ISBN: 978-0-292-77713-2

Surrounded by the peaks of the Andean cordillera, the deep blue waters of Lake Titicaca have long provided refreshment and nourishment to the people who live along its shores. From prehistoric times, the Andean peoples have held Titicaca to be a sacred place, the source from which all life originated and the site where the divine manifests its presence.

In this interdisciplinary study, Verónica Salles-Reese explores how Andean myths of cosmic and ethnic origins centered on Lake Titicaca evolved from pre-Inca times to the enthronement of the Virgin of Copaca-bana in 1583. She begins by describing the myths of the Kolla (pre-Inca) people and shows how their Inca conquerors attempted to establish legitimacy by reconciling their myths of cosmic and ethnic origin with the Kolla myths. She also shows how a similar pattern occurred when the Inca were conquered in turn by the Spanish.

This research explains why Lake Titicaca continues to occupy a central place in Andean thought despite the major cultural disruptions that have characterized the region's history.
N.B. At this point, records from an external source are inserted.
(** * Expression classification of emoji-smile-mirror (src/app.js)

    A shallow embedding of the decision logic of [src/app.js]: the
    blendshape mapping built by [blendMap], the baseline written by
    [calibrate] and the scoring and selection done by [pickEmoji].

    JavaScript numbers are IEEE 754 binary64 values, so they are modelled by
    Rocq's primitive [float], whose operations are specified bit for bit by
    [SpecFloat].  Objects used as dictionaries are finite maps from strings.

    The file has two parts: the definitions (the program, the selection as
    the specification words it, the predicates the theorems are stated
    with, and the arithmetic notions the proofs use), then the proofs. *)

From Stdlib Require Import ZArith Lia Bool List.
From Stdlib Require Import Floats.
From stdpp Require Import base option gmap strings fin_maps.

(* Decimal literals denote the nearest binary64 value, as in JavaScript. *)
#[global] Set Warnings "-inexact-float".

Local Open Scope float_scope.

(** * Part I: definitions *)

(** ** JavaScript values used by the program *)

(** A blendshape object: own string keys holding numbers. *)
Abbreviation Blend := (gmap string float).

(** [v ?? d]: the left operand unless it is [undefined] or [null].  A
    property that is absent reads as [undefined], modelled by [None]. *)
Definition nullish_or (v : option float) (d : float) : float :=
  match v with
  | Some x => x
  | None => d
  end.

Infix "??" := nullish_or (at level 45, left associativity).

(** [Math.max] at two arguments: [NaN] if either is [NaN], the larger one
    otherwise, with [+0] above [-0]. *)
Definition Math_max (a b : float) : float :=
  if is_nan a || is_nan b then nan
  else if a <? b then b
  else if b <? a then a
  else if get_sign a then b else a.

(** [x > y] of JavaScript on numbers. *)
Definition gt (x y : float) : bool := y <? x.

(** ** Constant tables *)

Inductive Expression : Set :=
  | neutral
  | smile
  | surprise
  | frown
  | cheeky.

#[global] Instance Expression_eq_dec : EqDecision Expression.
Proof. solve_decision. Defined.

Definition EMOJI_SET (e : Expression) : string :=
  match e with
  | neutral => "😐"
  | smile => "🙂"
  | surprise => "😮"
  | frown => "😡"
  | cheeky => "😜"
  end.

(** [EMOTION_THRESHOLDS[expression]]: the table has no [neutral] key. *)
Definition EMOTION_THRESHOLDS (e : Expression) : option float :=
  match e with
  | neutral => None
  | smile => Some 0.25
  | surprise => Some 0.28
  | frown => Some 0.2
  | cheeky => Some 0.22
  end.

(** ** blendMap *)

Record Category := { categoryName : string; score : float }.

(** The classifications of one face; the field may be absent. *)
Record Blendshapes := { categories : option (list Category) }.

(** [blendshapes?.categories ?? []] *)
Definition categories_or_empty (blendshapes : option Blendshapes) : list Category :=
  match blendshapes with
  | Some bs => match categories bs with Some cs => cs | None => [] end
  | None => []
  end.

(** The loop assigns [out[cat.categoryName] = cat.score] for each category
    in turn, so a later category of the same name overwrites an earlier. *)
Definition blendMap (blendshapes : option Blendshapes) : Blend :=
  fold_left (fun out cat => <[categoryName cat := score cat]> out)
            (categories_or_empty blendshapes) ∅.

(** ** Application state and calibrate *)

(** The module-level [baseline] ([None] is [null]) and the messages drawn
    by [flash], oldest first. *)
Record State := { baseline : option Blend; flashed : list string }.

Definition initial_state : State := {| baseline := None; flashed := [] |}.

Definition flash (text : string) (st : State) : State :=
  {| baseline := baseline st; flashed := flashed st ++ [text] |}.

(** [if (!blend) return;] then [baseline = { ...blend }]: the spread copies
    the own properties into a fresh object; maps are values here, so the
    copy is the map itself. *)
Definition calibrate (blend : option Blend) (st : State) : State :=
  match blend with
  | None => st
  | Some blend =>
      flash "Calibrated! Try smiling or opening your mouth."
            {| baseline := Some blend; flashed := flashed st |}
  end.

(** ** pickEmoji *)

Section PickEmoji.
(** The value of the global [baseline] and the non-null argument. *)
Variable baseline_ : option Blend.
Variable blend : Blend.

(** [const b = baseline || {}] *)
Definition b : Blend :=
  match baseline_ with
  | Some m => m
  | None => ∅
  end.

Definition get (key : string) : float :=
  (blend !! key ?? 0) - (b !! key ?? 0).

(** The object literal [expressionScores], as [Object.entries] lists it:
    string keys in insertion order.  [get] returns a number, which [??]
    leaves as it is. *)
Definition expressionScores : list (Expression * float) :=
  [ (smile, Math_max (get "mouthSmileLeft") (get "mouthSmileRight"));
    (surprise, get "jawOpen" * 0.9 + get "mouthPucker" * 0.4);
    (frown, Math_max (get "mouthFrownLeft") (get "mouthFrownRight"));
    (cheeky, Math_max (get "cheekPuffLeft") (get "cheekPuffRight")
             + (Some (get "tongueOut") ?? 0)) ].

(** [score > threshold]; an absent threshold is [undefined], which
    compares as [NaN]. *)
Definition above_threshold (s : float) (threshold : option float) : bool :=
  match threshold with
  | Some t => gt s t
  | None => false
  end.

(** One iteration of the [for] loop over the entries. *)
Definition loop_body (acc : Expression * float) (entry : Expression * float)
  : Expression * float :=
  let '(bestExpression, bestScore) := acc in
  let '(expression, s) := entry in
  let threshold := EMOTION_THRESHOLDS expression in
  if above_threshold s threshold && gt s bestScore
  then (expression, s)
  else (bestExpression, bestScore).

(** The value of [bestExpression] when the loop ends. *)
Definition bestExpression : Expression :=
  fst (fold_left loop_body expressionScores (neutral, 0.15)).
End PickEmoji.

(** [pickEmoji(blend)], reading the global [baseline] from the state. *)
Definition pickEmoji (st : State) (blend : option Blend) : string :=
  match blend with
  | None => EMOJI_SET neutral
  | Some blend => EMOJI_SET (bestExpression (baseline st) blend)
  end.

(** [expressionScores[e]]: the value an entry list holds for a key. *)
Fixpoint entry_score (e : Expression) (entries : list (Expression * float)) : option float :=
  match entries with
  | [] => None
  | (e', s) :: rest => if decide (e' = e) then Some s else entry_score e rest
  end.

(** ** The selection as the specification words it *)

Module Spec.
(** Current minus baseline, a channel absent from either vector (or an
    absent baseline) counting as 0. *)
Definition delta (current : Blend) (baseline_ : option Blend) (key : string) : float :=
  default 0 (current !! key) - default 0 (baseline_ ≫= (.!! key)).
(** C5. The positional converter maps "三三三" to "333" (a string of digit
    characters only comes back unchanged in value), "十一" to "11", "十"
    to "10" (a bare scale word implies the coefficient 1) and "一百二十三"
    to "123". Of [math.log10] this uses its values on 10 and 100 only,
    where the float is exact. *)
Theorem cn2an_documented_pairs (math_log10 : Z → Z) :
  math_log10 10 = 1 → math_log10 100 = 2 →
  cn2an math_log10 (u "三三三") = Done (VStr (u "333")) ∧
  cn2an math_log10 (u "十一") = Done (VStr (u "11")) ∧
  cn2an math_log10 (u "十") = Done (VStr (u "10")) ∧
  cn2an math_log10 (u "一百二十三") = Done (VStr (u "123")).
Proof.
  intros H10 H100.
  assert (∀ s tmp2,
            normalise (tokenise s) = Done tmp2 →
            Forall (λ t, t ≤ 9 ∨ t = 10 ∨ t = 100) tmp2 →
            cn2an math_log10 s = cn2an log10_exact s) as Hexact.
  { intros s tmp2 Hnorm Htmp2. apply (cn2an_log10_ext _ _ s tmp2 Hnorm).
    eapply Forall_impl; [exact Htmp2|].
    intros t [Ht | [-> | ->]] Hbig; [lia | by rewrite H10 | by rewrite H100]. }
  repeat apply conj.
  - rewrite (Hexact (u "三三三") [3; 3; 3]); [by vm_compute.. |].
    repeat constructor; lia.
  - rewrite (Hexact (u "十一") [1; 10; 1]); [by vm_compute.. |].
    repeat constructor; lia.
  - rewrite (Hexact (u "十") [10; 1]); [by vm_compute.. |].
    repeat constructor; lia.
  - rewrite (Hexact (u "一百二十三") [3; 10; 2; 100; 1]); [by vm_compute.. |].
    repeat constructor; lia.
Qed.

Lemma cn2an_documented_pairs_witness :
  cn2an log10_exact (u "三三三") = Done (VStr (u "333")) ∧
  cn2an log10_exact (u "十一") = Done (VStr (u "11")) ∧
  cn2an log10_exact (u "十") = Done (VStr (u "10")) ∧
  cn2an log10_exact (u "一百二十三") = Done (VStr (u "123")).
Proof. apply (cn2an_documented_pairs log10_exact); by vm_compute. Defined.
This book will be a touchstone in the field of Colonial literature and an important reference for Andean religious and intellectual history.

1. The Sacred Dimension of Lake Titicaca
2. The Kolia Narrative Cycle
3. The Inca Narrative Cycle
4. The Christian Narrative Cycle: Christ’s Apostle and the Virgin of Copacabana
Appendix: Tito Yupanqui’s Letter
Works Cited

Verónica Salles-Reese is Associate Professor of Colonial Literature at Georgetown University.

"Drawing primarily on numerous Spanish chronicles of the 16th and 17th centuries, Salles-Reese traces the evolution of the sacred in the Lake Titicaca region of the Andes, from pre-Inca times, through the Inca period, and into the era of Spanish Christianization. . . . The author's analysis shows that despite the cultural and chronological distinctiveness of these periods, the chroniclers' narratives provide a portrait of links and continuities between the three."

"This book addresses the key to Latin American culture: mestizaje or the blending of different cultural discourses.... It is very well written; a pleasure to read."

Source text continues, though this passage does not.